My students often tease that English professors “over-analyze,” and perhaps we sometimes do. Flannery O’Connor reminded us, of course, that “Too much interpretation is certainly worse than too little, and where feeling is absent, theory cannot supply it.”
For me, however, a poem—like any work of art—is an invitation to use our imagination. In using our imagination, we touch not only our intellect, but also our soul. That is the essence of the Catholic response to the liturgical, the sacramental and the aesthetic. Or, as Archibald MacLeish put it, “A poem should not mean, but be.”
In 14 short lines, Robert Hayden summons insight and emotion that are remarkable. We are reminded of the cruelty of ingratitude, and the severity of lessons learned too late. We look into the heart of love and see what it really should be—solemn in its surrender to self.
The theology of presence in absence is one of the great mysteries of our Catholic faith. What we don’t experience with our senses can be as profound as what we do; likewise, we often don’t see until we can’t see—think of St. Paul on the road to Damascus. There is much in “Those Winter Sundays” that is not said, and that absence is what makes the poem brilliant, for it calls us into a deeper reflection upon the poem’s universal truths.

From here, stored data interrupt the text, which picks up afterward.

(* ===== verification/SimPlatform.v ===== *)
(** * The simulated platform on the bus

    hardware/zephyr_sim/cyphal_platform.cpp: the registers of the simulated
    plant, the plant message, and the settings the plant follows, over the board
    of SimBoard.v.  The command line options and the node that carries registers
    and messages are outside; a published message is recorded with its port. *)
From Stdlib Require Import ZArith Lia Bool SpecFloat.
From stdpp Require Import base decidable list option strings.
From S2P Require Import Prelude Float32 FloatRound PowerStage CurrentControl Transforms RotorAngle SettingsData Observers Isr SettingsTypes SettingsStore Registers OuterLoop SlowUpdate DriveMessages SimPlant SimBoard.
Import PowerStage CurrentControl SettingsData Observers Registers SimPlant SimBoard.
Import Isr(ControlCycleSamples, DutyPlan, CurrentControlIsr).

#[local] Open Scope Z_scope.
#[local] Open Scope unimoc_scope.

Module SimPlatform.

Record PlantInputs := mkPlantInputs {
  shaft_mode : ShaftMode; imposed_speed : float; in_load_torque : float; in_dc_link_voltage : float; in_external_enable : bool;
  follow_settings : bool }.
#[export] Instance eta_PlantInputs : Eta PlantInputs := fun s =>
  mkPlantInputs (shaft_mode s) (imposed_speed s) (in_load_torque s) (in_dc_link_voltage s) (in_external_enable s) (follow_settings s).
Definition PlantInputs_init : PlantInputs := mkPlantInputs kFree f_zero f_zero (f_of_Z 48) true true.

(** unimoc.sim.Plant.0.1 *)
Record PlantMessage := mkPlantMessage {
  m_control_cycles : Z; m_i_a : float; m_i_b : float; m_i_c : float; m_mechanical_angle : float; m_mechanical_speed : float;
  m_electrical_angle : float; m_torque : float; m_dc_link_voltage : float; m_hall_code : Z }.

Definition kPubSimPlant : Z := 213.
Definition kUnsetPortId : Z := 0xFFFF.
Record Platform := mkPlatform {
  g_inputs : PlantInputs; g_applied_settings : NvmSettings; plant_port_id : Z; g_plant_period_us : Z; g_next_plant_us : Z;
  published : list (Z * PlantMessage) }.
#[export] Instance eta_Platform : Eta Platform := fun s =>
  mkPlatform (g_inputs s) (g_applied_settings s) (plant_port_id s) (g_plant_period_us s) (g_next_plant_us s) (published s).
Definition Platform_init (settings : NvmSettings) : Platform := mkPlatform PlantInputs_init settings kPubSimPlant 0 0 [].

Definition ApplyInputs (p : Platform) (b : Board) : option Board :=
  let i := g_inputs p in
  plant ← SetShaftMode (shaft_mode i) (imposed_speed i) (g_plant b);
  let plant := SetDcLinkVoltage (in_dc_link_voltage i) (SetInput (mkSimulationInput (in_load_torque i) f_zero) plant) in
  Some (sim_SetExternalEnable (in_external_enable i) (b.{g_plant := plant})).

Inductive SimRegister := reg_ShaftMode | reg_ImposedSpeed | reg_LoadTorque | reg_DcLinkVoltage | reg_ExternalEnable
  | reg_FollowSettings | reg_PlantId | reg_PlantType | reg_Paused | reg_Advance | reg_CycleCount | reg_CyclePeriodNs | reg_Reset.
Definition registers : list SimRegister :=
  [reg_ShaftMode; reg_ImposedSpeed; reg_LoadTorque; reg_DcLinkVoltage; reg_ExternalEnable; reg_FollowSettings; reg_PlantId;
   reg_PlantType; reg_Paused; reg_Advance; reg_CycleCount; reg_CyclePeriodNs; reg_Reset].
Definition kMaxAdvanceCycles : Z := 16000.
Definition kNames : list string :=
  ["unimoc.sim.shaft_mode"; "unimoc.sim.imposed_speed"; "unimoc.sim.load_torque"; "unimoc.sim.dc_link_voltage";
   "unimoc.sim.external_enable"; "unimoc.sim.plant_follows_settings"; "uavcan.pub.sim_plant.id"; "uavcan.pub.sim_plant.type";
   "unimoc.sim.paused"; "unimoc.sim.advance"; "unimoc.sim.cycle_count"; "unimoc.sim.cycle_period_ns"; "unimoc.sim.reset"]%string.
Definition kInf : float := S754_infinity false.
Definition no_limit (help : string) : RegisterDescription := mkRegisterDescription EmptyString (f_neg kInf) kInf kImmediate help.
Definition kDescriptions : list RegisterDescription := [
  mkRegisterDescription EmptyString f_zero f_one kImmediate "Shaft of the plant: 0 free (load torque), 1 imposed speed";
  mkRegisterDescription "rad/s" (f_neg kInf) kInf kImmediate "Mechanical speed of the shaft in imposed-speed mode";
  mkRegisterDescription "N m" (f_neg kInf) kInf kImmediate "Load torque on the free shaft; positive opposes positive rotation";
  mkRegisterDescription "V" f_zero kInf kImmediate "DC-link voltage of the simulated battery";
  no_limit "External enable of the power stage (the E-stop loop); 0 blocks it";
  no_limit "1: the simulated motor takes the motor parameters of the settings";
  mkRegisterDescription EmptyString f_zero (f_of_Z 65535) kImmediate "Plant truth subject (unimoc.sim.Plant.0.1); 65535: off";
  no_limit "DSDL type of the port";
  no_limit "1 stops the control cycles (virtual time); readiness timeouts run on";
  mkRegisterDescription "cycles" f_zero (f_of_Z 16000) kImmediate "Runs this many control cycles of a paused simulation";
  mkRegisterDescription "cycles" (f_neg kInf) kInf kImmediate "Control cycles since the start (virtual time)";
  mkRegisterDescription "ns" (f_neg kInf) kInf kImmediate "Virtual duration of one control cycle";
  mkRegisterDescription EmptyString f_one f_one kImmediate "1: plant to standstill, virtual time 0, controller restarted"].
Definition Count : nat := length kNames.
Definition Name (index : nat) : string := default EmptyString (kNames !! index).
Definition Describe (index : nat) : option RegisterDescription := kDescriptions !! index.

Section Platform.
Context {C : Type} (control : ControlCycleSamples -> C -> C * bool * option DutyPlan)
  (observe : PowerStageState -> HallEventQueue -> C -> option (C * HallEventQueue)) (kTiming : bool)
  (start_runtime : NvmSettings -> float -> C * Board -> option (bool * (C * Board)))
  (sw_major sw_minor : Z).
#[local] Abbreviation AdvanceCycles := (AdvanceCycles control observe kTiming).

Definition ResetSimulation (p : Platform) (cb : C * Board) : option (bool * (C * Board)) :=
  let '(c, b) := cb in
  if decide (GetPowerStageState (g_power_stage b) = kEnabled) then Some (false, (c, b))
  else
    b ← sim_Reset (Stop b);
    b ← ApplyInputs p b;
    start_runtime (g_applied_settings p)
      (SettingsStore.max_phase_current (SettingsStore.capabilities (kSettingsProfile sw_major sw_minor))) (c, b).

(** The value of a register, and whether it can be written. *)
Definition Read (r : SimRegister) (p : Platform) (b : Board) : RegisterValue * bool :=
  let i := g_inputs p in
  match r with
  | reg_ShaftMode => (SetNatural8 (match shaft_mode i with kFree => 0 | kImposedSpeed => 1 end), true)
  | reg_ImposedSpeed => (SetReal32 (imposed_speed i), true)
  | reg_LoadTorque => (SetReal32 (in_load_torque i), true)
  | reg_DcLinkVoltage => (SetReal32 (in_dc_link_voltage i), true)
  | reg_ExternalEnable => (SetBit (in_external_enable i), true)
  | reg_FollowSettings => (SetBit (follow_settings i), true)
  | reg_PlantId => (SetNatural16 (plant_port_id p), true)
  | reg_PlantType => (SetString (DriveMessages.bytes_of "unimoc.sim.Plant.0.1"), false)
  | reg_Paused => (SetBit (g_paused b), true)
  | reg_Advance => (SetNatural32 0, true)
  | reg_CycleCount => (SetNatural32 (g_cycle_count b), false)
  | reg_CyclePeriodNs => (SetNatural32 (u32 (g_cycle_ns b)), false)
  | reg_Reset => (SetNatural8 0, true)
  end.

Definition State : Type := Platform * (C * Board).
Definition with_inputs (i : PlantInputs) (s : State) : option (RegisterWriteResult * State) :=
  let '(p, (c, b)) := s in
  let p := p.{g_inputs := i} in
  b ← ApplyInputs p b;
  Some (kAccepted, (p, (c, b))).
Definition Write (r : SimRegister) (value : RegisterValue) (s : State) : option (RegisterWriteResult * State) :=
  let '(p, (c, b)) := s in
  let i := g_inputs p in
  match GetNumber value with
  | None => Some (kTypeMismatch, s)
  | Some kValue =>
      if negb (is_finite kValue) then Some (kOutOfRange, s)
      else match r with
      | reg_ShaftMode =>
          if negb (f_eqb kValue f_zero) && negb (f_eqb kValue f_one) then Some (kOutOfRange, s)
          else with_inputs (i.{shaft_mode := if f_eqb kValue f_zero then kFree else kImposedSpeed}) s
      | reg_ImposedSpeed => with_inputs (i.{imposed_speed := kValue}) s
      | reg_LoadTorque => with_inputs (i.{in_load_torque := kValue}) s
      | reg_DcLinkVoltage =>
          if f_leb kValue f_zero then Some (kOutOfRange, s) else with_inputs (i.{in_dc_link_voltage := kValue}) s
      | reg_ExternalEnable => with_inputs (i.{in_external_enable := negb (f_eqb kValue f_zero)}) s
      | reg_FollowSettings =>
          Some (kAccepted, (p.{g_inputs := i.{follow_settings := negb (f_eqb kValue f_zero)} }, (c, b)))
      | reg_PlantId =>
          match GetInteger value with
          | None => Some (kOutOfRange, s)
          | Some kId =>
              if ((8191 <? kId) && negb (kId =? kUnsetPortId)) || (kId <? 0) then Some (kOutOfRange, s)
              else Some (kAccepted, (p.{plant_port_id := u16 kId}, (c, b)))
          end
      | reg_PlantType | reg_CycleCount | reg_CyclePeriodNs => Some (kReadOnly, s)
      | reg_Paused => Some (kAccepted, (p, (c, SetPaused (negb (f_eqb kValue f_zero)) b)))
      | reg_Advance =>
          match GetInteger value with
          | None => Some (kOutOfRange, s)
          | Some kCycles =>
              if negb (g_paused b) || (kCycles <? 0) || (kMaxAdvanceCycles <? kCycles) then Some (kOutOfRange, s)
              else cb ← AdvanceCycles (Z.to_nat kCycles) (c, b); Some (kAccepted, (p, cb))
          end
      | reg_Reset =>
          if negb (f_eqb kValue f_one) then Some (kOutOfRange, s)
          else
            '(done, cb) ← ResetSimulation p (c, b);
            Some (if done : bool then kAccepted else kOutOfRange, (p, cb))
      end
  end.

Definition SetPlantRate (settings : NvmSettings) (p : Platform) : option Platform :=
  let kRate := fl telemetry_rate settings in
  period ← (if f_gtb kRate f_zero then f_to_u64 (f_div (f_of_Z 1000000) kRate) else Some 0);
  Some (p.{g_plant_period_us := period}).
(** [kNodeId], [kWheel]: the options, negative when not given. *)
Definition CyphalPlatformSettingsOverrides (kNodeId kWheel : Z) (settings : NvmSettings) : NvmSettings :=
  let settings := if 0 <=? kNodeId then set_num node_id (Z.min kNodeId 255) settings else settings in
  if 0 <=? kWheel then set_num cart_wheel (Z.min kWheel 255) settings else settings.
(** UnimocSimNodeIdOption(), UnimocSimCartWheelOption(): [None] without the option. *)
Definition option_value (given : option Z) : Z := match given with Some v => i32 v | None => -1 end.
Definition CyphalPlatformStart (settings : NvmSettings) (s : State) : option State :=
  let '(p, (c, b)) := s in
  p ← SetPlantRate settings (p.{g_applied_settings := settings});
  b ← ApplyInputs p b;
  Some (p, (c, b)).
Definition CyphalPlatformSettingsApplied (settings : NvmSettings) (s : State) : option State :=
  let '(p, (c, b)) := s in
  p ← SetPlantRate settings (p.{g_applied_settings := settings});
  if negb (follow_settings (g_inputs p)) then Some (p, (c, b))
  else
    '(_, plant) ← Configure_settings settings (g_plant b);
    b ← ApplyInputs p (b.{g_plant := plant});
    Some (p, (c, b)).

(** [std::fmod]: the exact remainder, with the sign of the dividend. *)
Definition fmod (x y : float) : float :=
  match x with
  | S754_zero _ => x
  | S754_finite s _ _ => binary_normalize 24 128 (Z.rem (fval x) (fval y)) (-149) s
  | _ => S754_nan
  end.
Definition plant_angle (a : RotorAngle.RotorAngle) : float :=
  let angle := fmod (RotorAngle.AbsoluteAngle a) f_two_pi in
  if f_ltb angle f_zero then f_add angle f_two_pi else angle.
Definition plant_message (snapshot : Snapshot) : PlantMessage :=
  let o := snap_plant snapshot in
  mkPlantMessage (snap_cycles snapshot) (phase_a (phase_currents o)) (phase_b (phase_currents o)) (phase_c (phase_currents o))
    (RotorAngle.AbsoluteAngle (mechanical_angle o)) (mechanical_speed o) (plant_angle (electrical_angle o))
    (electromagnetic_torque o) (dc_link_voltage o) (code (hall o)).
Definition CyphalPlatformSpin (now_us : Z) (s : State) : State :=
  let '(p, (c, b)) := s in
  if (g_plant_period_us p =? 0) || (now_us <? g_next_plant_us p) then s
  else
    let p := p.{g_next_plant_us := u64 (now_us + g_plant_period_us p)} in
    (p.{published := published p ++ [(plant_port_id p, plant_message (TakeSnapshot b))] }, (c, b)).
End Platform.

(** ** The application of main.cpp on the simulated board *)
Record App := mkApp { app_isr : CurrentControlIsr; app_slow : SlowUpdate.SlowUpdate; app_outer : OuterLoop.OuterLoop }.
Definition App_init : App := mkApp Isr.CurrentControlIsr_init SlowUpdate.SlowUpdate_init OuterLoop.OuterLoop_init.
Definition kTimestampFrequency : Z := 1000000000.
Definition GetTimerClockFrequency : Z := 170000000.
(** The calls of TripPowerStage() and SetDutyPlan() of the control cycle. *)
#[local] Instance trip_recorder : PowerStageOps bool := {|
  enable_ tripped := (negb tripped, tripped); disable_ _ := true; trip_ _ := true; clear_fault_ tripped := tripped;
  get_state_ tripped := if tripped then kFault else kEnabled |}.
Definition sim_control (samples : ControlCycleSamples) (a : App) : App * bool * option DutyPlan :=
  let '(c, tripped) := Isr.OnControlCycle samples (app_isr a) false in
  (mkApp c (app_slow a) (app_outer a), tripped, if Isr.hardware_ (app_isr a) then Isr.hardware_plan c else None).
Fixpoint pop_all (fuel : nat) (q : HallEventQueue) : list HallEvent :=
  match fuel with
  | O => []
  | S n => match Pop kHallQueue q with (Some e, q) => e :: pop_all n q | (None, _) => [] end
  end.
Definition sim_observe (stage : PowerStageState) (q : HallEventQueue) (a : App) : option (App * HallEventQueue) :=
  let waiting := pop_all (Z.to_nat kHallQueue) q in
  '(_, rest, i, slow) ← SlowUpdate.RunOnce kTimestampFrequency (bool_decide (stage = kEnabled)) waiting (app_isr a) (app_slow a);
  let '(_, outer) := OuterLoop.OnObserverCycle i (app_outer a) in
  Some (mkApp i slow outer, Nat.iter (length waiting - length rest) (fun q => (Pop kHallQueue q).2) q).
(** StartRuntime() on the board: stop, the limit, and the bring-up with the
    frequency of the settings. *)
Definition sim_start_runtime (sw_major sw_minor : Z) (settings : NvmSettings) (limit : float) (ab : App * Board)
    : option (bool * (App * Board)) :=
  let '(a, b) := ab in
  '(ok, b) ← Initialize sw_major sw_minor (fl pwm_frequency settings) (SetOvercurrentLimit limit (Stop b));
  '(started, i, slow, outer) ← SlowUpdate.StartRuntime kTimestampFrequency (fun _ _ => ok) GetTimerClockFrequency settings limit
    (app_isr a) (app_slow a) (app_outer a);
  Some (started, (mkApp i slow outer, b)).
End SimPlatform.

Finally, like all great art, “Those Winter Sundays” calls to us again and again, no matter how many times we read it, for even as it moves us it has much to teach us too.
Robert Hayden died 42 years ago, on Feb. 25, 1980, the day after a winter Sunday, when I was still a boy.
David A. King, Ph.D., is professor of English and film studies at Kennesaw State University and director of RCIA at Holy Spirit Church, Atlanta.